BY: ALEXANDER DOWNHAM
Western Judeo-Christian values have morphed death into an aspect of life we run from. But in Varanasi, India, death is something to anticipate and embrace.
Varanasi – one of Hinduism’s seven holiest cities – was built between the 11th and 12th century B.C. along the Ganges River in India’s Uttar Pradesh State. The majority of its citizens are Hindu and the city attracts worldwide attendees of mass pilgrimages. While some pilgrims come to remit their sins, some arrive to die.
The sights of the city can be shocking to some. The city’s riverbanks are lined with ceremonial staircases—known as Ghats—that descend into the Ganges’ dark water. The steps are crowded with people, both living and dead, eager to wade in a river that is infamous for its pollution. While bathers swim amongst rotting bodies and raw sewage, groups sing hymns before dumping dead loved ones into the river. On select Ghats lie bodies wrapped in sheets placed between layers of sticks and rubble. As onlookers observe the cremation’s flickering light, ash flies into the air coating the skin and the beards of exposed faces.

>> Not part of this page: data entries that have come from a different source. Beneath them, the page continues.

(** * SCHEDULEPOSTER: the application registry and the analytics counters

    A shallow embedding of [src/utils/application_manager.py], of the
    recording, persistence, reports and retention of
    [src/utils/analytics.py], of the reminder and report schedulers of
    [src/utils/notification_system.py] and of the reply handling of
    [src/bot/discord_bot.py].

    Conventions of the embedding.
    - A Python [dict] is an insertion-ordered association list ([PyDict]):
      assigning to an existing key keeps its position, a new key goes last.
    - A timezone-aware [datetime] and the text [isoformat()] gives for it are
      both represented by the instant they denote, in microseconds;
      [datetime.fromisoformat] is the inverse of [isoformat] on such texts.
    - Every reading of the clock ([datetime.now(...)]) is an argument of the
      operation that reads it, one argument per reading.
    - [self] is passed and returned explicitly; the file behind [data_file] is
      a component of the state, and with it whether the file can be opened
      for writing.
    - [json.dump] followed by [json.load] is the identity on JSON values. *)

From Stdlib Require Import Ascii ZArith List String Bool Lia.
From Stdlib Require Import DecimalString DecimalZ.
From Stdlib Require Import Permutation Sorted.
Import ListNotations.
Local Open Scope string_scope.
Local Open Scope Z_scope.
Set Warnings "-register-all".
(** * pyTranscriber REST API server: job lifecycle

    A shallow embedding of [api_server.py]: the job record, the job
    registry [transcription_jobs], the request handlers, the worker thread
    [process_transcription_job] with its two engine adapters, the progress
    callback and the [/cleanup] sweep, followed by the properties of the
    job lifecycle proved on that embedding.

    Conventions.
    - Python [str] values are Rocq [string]s holding the UTF-8 encoding
      of the text, one byte per character of the Rocq string. Every
      character the code splits or joins at (the dot, the slash, the
      underscore) is ASCII, and an ASCII byte never occurs inside the
      encoding of another character, so splitting and joining bytes is
      splitting and joining text.
    - [datetime] values are integers counting microseconds, so that
      [(a - b).total_seconds() > h * 3600] is the integer comparison
      [a - b > h * 3600 * 10^6].
    - Python objects that are shared between the registry and a worker
      thread live in an explicit heap of job objects; the registry maps a
      job id to the address of its object.
    - What a [raise] throws is a value of type [exn], which records
      whether the object is an instance of [Exception] or only of
      [BaseException] ([SystemExit], [KeyboardInterrupt], [GeneratorExit]);
      code that can raise returns [exn + A], and [except Exception] lets
      the second kind through. *)

From Stdlib Require Import ZArith String Ascii List Lia.
From Stdlib Require Import DecimalString DecimalNat Decimal.
From stdpp Require Import base option list gmap strings fin_maps.

Local Open Scope string_scope.
Local Open Scope Z_scope.
Lemma string_lt_trans (a b d : string) :
  String.compare a b = Lt -> String.compare b d = Lt ->
  String.compare a d = Lt.
Proof.
  revert b d; induction a as [|x a IH]; intros [|y b] [|z d];
    cbn [String.compare]; try congruence.
  unfold Ascii.compare.
  destruct (N_of_ascii x ?= N_of_ascii y)%N eqn:Exy; [| |discriminate];
    (destruct (N_of_ascii y ?= N_of_ascii z)%N eqn:Eyz; [| |discriminate]);
    intros Hab Hbd.
  - apply N.compare_eq_iff in Exy, Eyz.
    rewrite Exy, Eyz, N.compare_refl. eapply IH; eassumption.
  - apply N.compare_eq_iff in Exy. rewrite Exy, Eyz. reflexivity.
  - apply N.compare_eq_iff in Eyz. rewrite <- Eyz, Exy. reflexivity.
  - apply N.compare_lt_iff in Exy, Eyz.
    assert (H : (N_of_ascii x ?= N_of_ascii z)%N = Lt)
      by (apply N.compare_lt_iff; eapply N.lt_trans; eassumption).
    rewrite H. reflexivity.
Qed.

Lemma string_compare_eq (a b : string) :
  String.compare a b = Eq -> a = b.
Proof. apply String.compare_eq_iff. Qed.

Lemma string_compare_refl (a : string) : String.compare a a = Eq.
Proof.
  induction a as [|c a IH]; [reflexivity|].
  cbn [String.compare]. rewrite ascii_compare_refl. exact IH.
Qed.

This mass burial, though disturbing for some, is a source of spiritual fulfillment for many Hindus. In fact, many believers view Varanasi’s riverbanks as a final destination for salvation and “the holiest funeral destination for Hindus.”
Eighty-seven Ghats are in Varanasi, each having its own unique religious significance. For example, Brahma, the God of Creation, created the Dashashwamedh Ghat for Shiva, the God of Destruction. Hinduism describes the Ganges River as the embodiment of Ganga, a goddess of salvation that facilitates Moksha to those who give themselves to her.
Those who dive into the Ganges have their sins remitted, while those who die in it are released from transmigration – the “cycle of life and death”. Depending on one’s caste and wealth, a citizen can have their bodies cremated on the riverbank or have their ashes scattered. The poor and those with smallpox or leprosy are tied to stones, left to sink to the riverbed.
For Hindus, death in general is not a negative part of life or a religious consequence for original sin; it’s an “important transitional experience” into reincarnation. In fact, those who bathe or have their bodies left in the Ganges River are considered “lucky” for having their sins “washed away” as they reach Nirvana.
As the Hindu scripture from The Bhagavad Gita states, “As a man casts off his worn-out clothes and takes on other new ones, so does the [soul] cast off its worn out bodies and enter new ones.”
In North America, where Hindus are less than two-per-cent of the population, our grim view of death can cause prejudice towards their acceptance of mortality. To the Hindus and pilgrims of Varanasi, the body was always meant to be disposed.